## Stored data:
+ + + + +

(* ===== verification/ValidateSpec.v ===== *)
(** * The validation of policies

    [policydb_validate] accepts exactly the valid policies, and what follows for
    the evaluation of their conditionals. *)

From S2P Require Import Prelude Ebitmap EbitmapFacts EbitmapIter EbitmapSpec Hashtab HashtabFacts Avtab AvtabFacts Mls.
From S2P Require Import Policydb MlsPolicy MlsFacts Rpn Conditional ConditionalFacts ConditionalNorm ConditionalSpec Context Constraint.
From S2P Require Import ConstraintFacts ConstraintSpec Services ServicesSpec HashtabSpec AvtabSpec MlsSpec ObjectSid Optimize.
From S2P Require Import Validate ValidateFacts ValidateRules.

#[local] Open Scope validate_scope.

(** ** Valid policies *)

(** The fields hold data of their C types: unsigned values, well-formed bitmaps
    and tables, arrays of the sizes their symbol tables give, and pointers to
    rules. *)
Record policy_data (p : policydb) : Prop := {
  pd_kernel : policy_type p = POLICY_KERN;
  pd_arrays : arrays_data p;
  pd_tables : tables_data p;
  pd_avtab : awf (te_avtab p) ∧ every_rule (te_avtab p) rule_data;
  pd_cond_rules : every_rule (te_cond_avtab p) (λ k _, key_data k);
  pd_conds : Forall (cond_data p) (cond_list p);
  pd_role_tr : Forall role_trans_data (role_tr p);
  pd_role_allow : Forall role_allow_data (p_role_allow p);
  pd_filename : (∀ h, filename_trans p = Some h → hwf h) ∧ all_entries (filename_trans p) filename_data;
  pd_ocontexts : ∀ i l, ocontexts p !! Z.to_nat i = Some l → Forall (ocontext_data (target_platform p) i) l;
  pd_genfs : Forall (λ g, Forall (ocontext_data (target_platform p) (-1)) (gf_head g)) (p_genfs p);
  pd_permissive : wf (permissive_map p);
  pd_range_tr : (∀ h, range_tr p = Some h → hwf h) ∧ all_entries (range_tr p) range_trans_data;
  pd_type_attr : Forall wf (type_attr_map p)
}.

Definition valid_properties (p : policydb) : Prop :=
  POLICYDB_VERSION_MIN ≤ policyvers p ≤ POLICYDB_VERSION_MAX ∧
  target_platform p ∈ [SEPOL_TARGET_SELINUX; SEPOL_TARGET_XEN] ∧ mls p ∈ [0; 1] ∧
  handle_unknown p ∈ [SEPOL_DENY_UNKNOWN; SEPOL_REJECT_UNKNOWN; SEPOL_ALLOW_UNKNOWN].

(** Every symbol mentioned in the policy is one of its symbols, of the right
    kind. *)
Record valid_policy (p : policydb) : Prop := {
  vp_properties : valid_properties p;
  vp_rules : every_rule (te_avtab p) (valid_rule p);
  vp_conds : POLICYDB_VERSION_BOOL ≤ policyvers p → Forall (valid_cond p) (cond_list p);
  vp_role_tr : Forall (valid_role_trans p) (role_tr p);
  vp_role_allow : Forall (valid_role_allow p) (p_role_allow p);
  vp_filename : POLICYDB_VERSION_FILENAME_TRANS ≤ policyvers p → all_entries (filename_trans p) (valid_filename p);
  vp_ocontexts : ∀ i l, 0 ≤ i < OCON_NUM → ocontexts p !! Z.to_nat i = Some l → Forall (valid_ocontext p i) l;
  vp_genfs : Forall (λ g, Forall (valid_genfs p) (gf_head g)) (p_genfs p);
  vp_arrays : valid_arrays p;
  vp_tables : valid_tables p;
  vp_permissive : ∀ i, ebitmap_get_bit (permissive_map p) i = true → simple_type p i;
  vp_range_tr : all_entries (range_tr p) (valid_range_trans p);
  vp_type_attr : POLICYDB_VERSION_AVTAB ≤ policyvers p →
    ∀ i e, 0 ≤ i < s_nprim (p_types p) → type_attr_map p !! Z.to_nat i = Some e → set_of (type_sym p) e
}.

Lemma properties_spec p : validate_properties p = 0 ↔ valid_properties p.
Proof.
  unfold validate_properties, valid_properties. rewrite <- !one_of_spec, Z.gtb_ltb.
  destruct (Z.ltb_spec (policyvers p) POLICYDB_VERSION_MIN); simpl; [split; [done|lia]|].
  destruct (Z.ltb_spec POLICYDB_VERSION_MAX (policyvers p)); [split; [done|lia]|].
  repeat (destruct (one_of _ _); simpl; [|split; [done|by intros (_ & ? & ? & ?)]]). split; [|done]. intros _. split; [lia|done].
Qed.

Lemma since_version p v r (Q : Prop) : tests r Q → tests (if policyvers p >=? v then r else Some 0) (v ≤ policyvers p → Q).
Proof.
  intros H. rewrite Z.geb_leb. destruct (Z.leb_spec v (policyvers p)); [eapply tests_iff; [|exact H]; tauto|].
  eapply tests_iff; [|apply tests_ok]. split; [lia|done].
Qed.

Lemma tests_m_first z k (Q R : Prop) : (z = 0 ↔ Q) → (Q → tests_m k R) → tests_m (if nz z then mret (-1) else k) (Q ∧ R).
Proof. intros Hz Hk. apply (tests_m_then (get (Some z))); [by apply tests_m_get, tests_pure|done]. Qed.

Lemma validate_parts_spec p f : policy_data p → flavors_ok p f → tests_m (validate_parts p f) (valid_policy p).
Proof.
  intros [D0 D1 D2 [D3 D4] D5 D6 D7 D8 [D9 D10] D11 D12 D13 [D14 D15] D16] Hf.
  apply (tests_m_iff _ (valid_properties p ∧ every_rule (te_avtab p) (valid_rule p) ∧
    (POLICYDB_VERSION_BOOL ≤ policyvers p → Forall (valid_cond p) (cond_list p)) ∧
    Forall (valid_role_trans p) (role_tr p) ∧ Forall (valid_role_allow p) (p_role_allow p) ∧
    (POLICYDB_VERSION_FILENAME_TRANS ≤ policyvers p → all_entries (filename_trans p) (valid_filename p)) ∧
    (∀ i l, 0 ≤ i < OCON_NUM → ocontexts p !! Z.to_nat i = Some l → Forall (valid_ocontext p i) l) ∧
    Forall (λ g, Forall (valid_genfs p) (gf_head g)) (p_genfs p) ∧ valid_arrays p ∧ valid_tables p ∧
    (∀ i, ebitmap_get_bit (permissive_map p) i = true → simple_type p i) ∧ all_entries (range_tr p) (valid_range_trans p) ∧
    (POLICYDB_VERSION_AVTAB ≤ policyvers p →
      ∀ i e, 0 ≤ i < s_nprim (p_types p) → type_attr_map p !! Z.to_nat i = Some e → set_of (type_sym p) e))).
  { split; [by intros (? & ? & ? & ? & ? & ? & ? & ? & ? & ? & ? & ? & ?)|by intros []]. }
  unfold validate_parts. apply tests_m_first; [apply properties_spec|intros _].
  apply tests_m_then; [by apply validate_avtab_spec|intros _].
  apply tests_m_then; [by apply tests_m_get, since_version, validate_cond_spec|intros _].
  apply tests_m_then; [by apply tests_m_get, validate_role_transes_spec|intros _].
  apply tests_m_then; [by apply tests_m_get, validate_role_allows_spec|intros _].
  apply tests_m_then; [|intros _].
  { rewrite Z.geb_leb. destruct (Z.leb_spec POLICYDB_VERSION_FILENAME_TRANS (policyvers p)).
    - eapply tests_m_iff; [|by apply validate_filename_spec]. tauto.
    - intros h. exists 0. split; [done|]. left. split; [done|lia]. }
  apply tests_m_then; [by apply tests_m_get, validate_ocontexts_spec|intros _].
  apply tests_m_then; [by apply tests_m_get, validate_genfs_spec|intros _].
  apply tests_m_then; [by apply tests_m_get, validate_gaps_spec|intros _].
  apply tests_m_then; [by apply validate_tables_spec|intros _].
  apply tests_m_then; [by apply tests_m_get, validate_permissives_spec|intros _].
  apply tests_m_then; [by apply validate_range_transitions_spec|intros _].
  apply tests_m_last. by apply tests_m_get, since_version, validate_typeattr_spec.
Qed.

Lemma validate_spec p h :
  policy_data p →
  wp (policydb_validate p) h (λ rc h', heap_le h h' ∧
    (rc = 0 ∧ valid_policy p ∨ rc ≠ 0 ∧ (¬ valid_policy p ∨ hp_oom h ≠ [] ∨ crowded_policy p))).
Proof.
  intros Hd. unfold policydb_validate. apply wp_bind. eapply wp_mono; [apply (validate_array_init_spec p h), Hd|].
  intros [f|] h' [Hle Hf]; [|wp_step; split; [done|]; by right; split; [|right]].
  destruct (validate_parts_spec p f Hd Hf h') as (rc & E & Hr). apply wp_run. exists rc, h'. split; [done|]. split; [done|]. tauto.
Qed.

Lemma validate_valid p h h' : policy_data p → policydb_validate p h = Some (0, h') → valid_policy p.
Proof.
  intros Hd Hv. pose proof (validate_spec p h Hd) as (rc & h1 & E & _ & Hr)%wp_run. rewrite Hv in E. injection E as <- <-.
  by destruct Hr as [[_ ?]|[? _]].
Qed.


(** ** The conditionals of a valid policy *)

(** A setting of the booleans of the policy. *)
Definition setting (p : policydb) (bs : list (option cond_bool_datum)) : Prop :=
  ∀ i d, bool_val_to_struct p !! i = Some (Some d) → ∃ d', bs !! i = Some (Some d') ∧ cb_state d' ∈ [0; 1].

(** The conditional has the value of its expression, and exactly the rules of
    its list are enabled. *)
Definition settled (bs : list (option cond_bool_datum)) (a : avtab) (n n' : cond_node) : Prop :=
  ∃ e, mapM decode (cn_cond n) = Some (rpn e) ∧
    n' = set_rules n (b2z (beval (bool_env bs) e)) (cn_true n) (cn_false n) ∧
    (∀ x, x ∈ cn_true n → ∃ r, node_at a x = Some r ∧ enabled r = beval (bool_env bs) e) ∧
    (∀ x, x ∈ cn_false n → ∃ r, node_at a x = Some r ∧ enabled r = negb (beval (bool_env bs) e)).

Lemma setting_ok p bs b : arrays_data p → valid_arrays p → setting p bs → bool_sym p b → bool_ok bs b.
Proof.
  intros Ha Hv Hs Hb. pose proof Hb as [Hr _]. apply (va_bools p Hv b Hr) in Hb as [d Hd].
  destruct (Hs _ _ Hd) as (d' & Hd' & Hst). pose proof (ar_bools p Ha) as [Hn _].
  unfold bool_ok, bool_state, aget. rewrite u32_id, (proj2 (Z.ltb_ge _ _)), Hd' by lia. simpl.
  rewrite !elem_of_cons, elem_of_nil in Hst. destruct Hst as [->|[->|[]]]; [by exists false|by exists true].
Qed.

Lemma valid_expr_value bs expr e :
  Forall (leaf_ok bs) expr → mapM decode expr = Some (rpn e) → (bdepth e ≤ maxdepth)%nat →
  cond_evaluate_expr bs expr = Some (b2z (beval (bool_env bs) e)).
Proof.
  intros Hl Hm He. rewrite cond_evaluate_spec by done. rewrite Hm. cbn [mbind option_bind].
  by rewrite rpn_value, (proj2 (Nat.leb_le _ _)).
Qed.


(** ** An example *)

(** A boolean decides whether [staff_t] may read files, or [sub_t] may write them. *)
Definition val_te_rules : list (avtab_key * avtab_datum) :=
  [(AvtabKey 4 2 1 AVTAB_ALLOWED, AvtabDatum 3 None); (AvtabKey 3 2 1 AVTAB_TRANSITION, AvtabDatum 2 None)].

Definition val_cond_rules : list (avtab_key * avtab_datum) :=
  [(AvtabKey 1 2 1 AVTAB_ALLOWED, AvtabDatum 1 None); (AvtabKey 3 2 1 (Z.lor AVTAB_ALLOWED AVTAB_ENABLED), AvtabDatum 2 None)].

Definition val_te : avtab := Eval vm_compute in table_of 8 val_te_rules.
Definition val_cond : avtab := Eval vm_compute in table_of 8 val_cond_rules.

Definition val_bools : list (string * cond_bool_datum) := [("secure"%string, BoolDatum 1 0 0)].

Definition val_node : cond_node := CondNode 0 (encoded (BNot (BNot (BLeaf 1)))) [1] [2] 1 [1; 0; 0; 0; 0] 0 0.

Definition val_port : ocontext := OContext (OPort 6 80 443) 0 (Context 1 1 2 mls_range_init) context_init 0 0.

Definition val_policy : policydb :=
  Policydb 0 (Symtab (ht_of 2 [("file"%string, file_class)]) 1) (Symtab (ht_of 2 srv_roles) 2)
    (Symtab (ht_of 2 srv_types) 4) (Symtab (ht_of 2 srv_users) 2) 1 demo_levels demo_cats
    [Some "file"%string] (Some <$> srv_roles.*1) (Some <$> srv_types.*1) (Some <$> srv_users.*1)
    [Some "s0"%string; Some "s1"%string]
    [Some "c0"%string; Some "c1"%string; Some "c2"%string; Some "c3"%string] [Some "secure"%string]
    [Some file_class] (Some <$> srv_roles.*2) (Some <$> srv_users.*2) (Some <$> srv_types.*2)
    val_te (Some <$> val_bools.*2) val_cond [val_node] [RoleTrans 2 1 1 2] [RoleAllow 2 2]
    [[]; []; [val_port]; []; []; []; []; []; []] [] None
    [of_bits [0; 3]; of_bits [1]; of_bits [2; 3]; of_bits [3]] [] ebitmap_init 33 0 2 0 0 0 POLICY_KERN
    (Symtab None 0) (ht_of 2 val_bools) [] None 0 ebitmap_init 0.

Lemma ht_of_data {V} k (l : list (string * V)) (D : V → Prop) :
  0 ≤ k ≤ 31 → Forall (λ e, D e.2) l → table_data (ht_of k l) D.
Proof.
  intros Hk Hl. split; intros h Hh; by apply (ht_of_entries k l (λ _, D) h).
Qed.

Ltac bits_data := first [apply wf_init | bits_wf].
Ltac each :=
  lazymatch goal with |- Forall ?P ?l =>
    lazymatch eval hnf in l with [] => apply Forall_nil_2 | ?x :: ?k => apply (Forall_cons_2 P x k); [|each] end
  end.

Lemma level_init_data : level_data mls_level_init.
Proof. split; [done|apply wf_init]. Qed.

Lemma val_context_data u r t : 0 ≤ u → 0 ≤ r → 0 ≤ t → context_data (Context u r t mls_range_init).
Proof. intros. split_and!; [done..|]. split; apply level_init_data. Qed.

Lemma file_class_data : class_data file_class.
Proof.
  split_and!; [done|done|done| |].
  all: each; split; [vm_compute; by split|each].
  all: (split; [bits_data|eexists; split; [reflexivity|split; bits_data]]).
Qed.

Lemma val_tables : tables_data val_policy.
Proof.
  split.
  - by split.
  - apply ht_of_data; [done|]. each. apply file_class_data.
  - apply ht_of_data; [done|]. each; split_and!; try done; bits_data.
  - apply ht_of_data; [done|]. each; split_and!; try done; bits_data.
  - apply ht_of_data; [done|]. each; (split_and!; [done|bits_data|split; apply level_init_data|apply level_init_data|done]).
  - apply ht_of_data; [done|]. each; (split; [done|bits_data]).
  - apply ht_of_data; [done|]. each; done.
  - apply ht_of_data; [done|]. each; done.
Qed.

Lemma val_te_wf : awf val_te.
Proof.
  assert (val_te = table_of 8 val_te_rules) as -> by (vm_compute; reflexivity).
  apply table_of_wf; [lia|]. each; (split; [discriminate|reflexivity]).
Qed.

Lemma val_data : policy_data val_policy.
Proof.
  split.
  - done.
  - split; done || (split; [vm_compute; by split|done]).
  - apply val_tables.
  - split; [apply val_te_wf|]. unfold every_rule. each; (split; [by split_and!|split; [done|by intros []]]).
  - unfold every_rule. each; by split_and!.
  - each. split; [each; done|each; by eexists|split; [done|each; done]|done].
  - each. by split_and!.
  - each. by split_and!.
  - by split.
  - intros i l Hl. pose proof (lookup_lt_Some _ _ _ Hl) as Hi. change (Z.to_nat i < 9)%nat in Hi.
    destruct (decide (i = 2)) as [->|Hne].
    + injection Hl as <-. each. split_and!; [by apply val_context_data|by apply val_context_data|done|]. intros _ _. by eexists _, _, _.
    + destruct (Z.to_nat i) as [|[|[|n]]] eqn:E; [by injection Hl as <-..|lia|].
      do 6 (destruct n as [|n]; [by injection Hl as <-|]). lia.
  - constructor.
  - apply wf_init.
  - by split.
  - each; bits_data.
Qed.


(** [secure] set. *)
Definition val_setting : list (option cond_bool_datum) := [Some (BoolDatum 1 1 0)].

+ + + + +

Tally how many lines of the data include the word "rewrite". Write the number and nothing else.

## Your solution:
8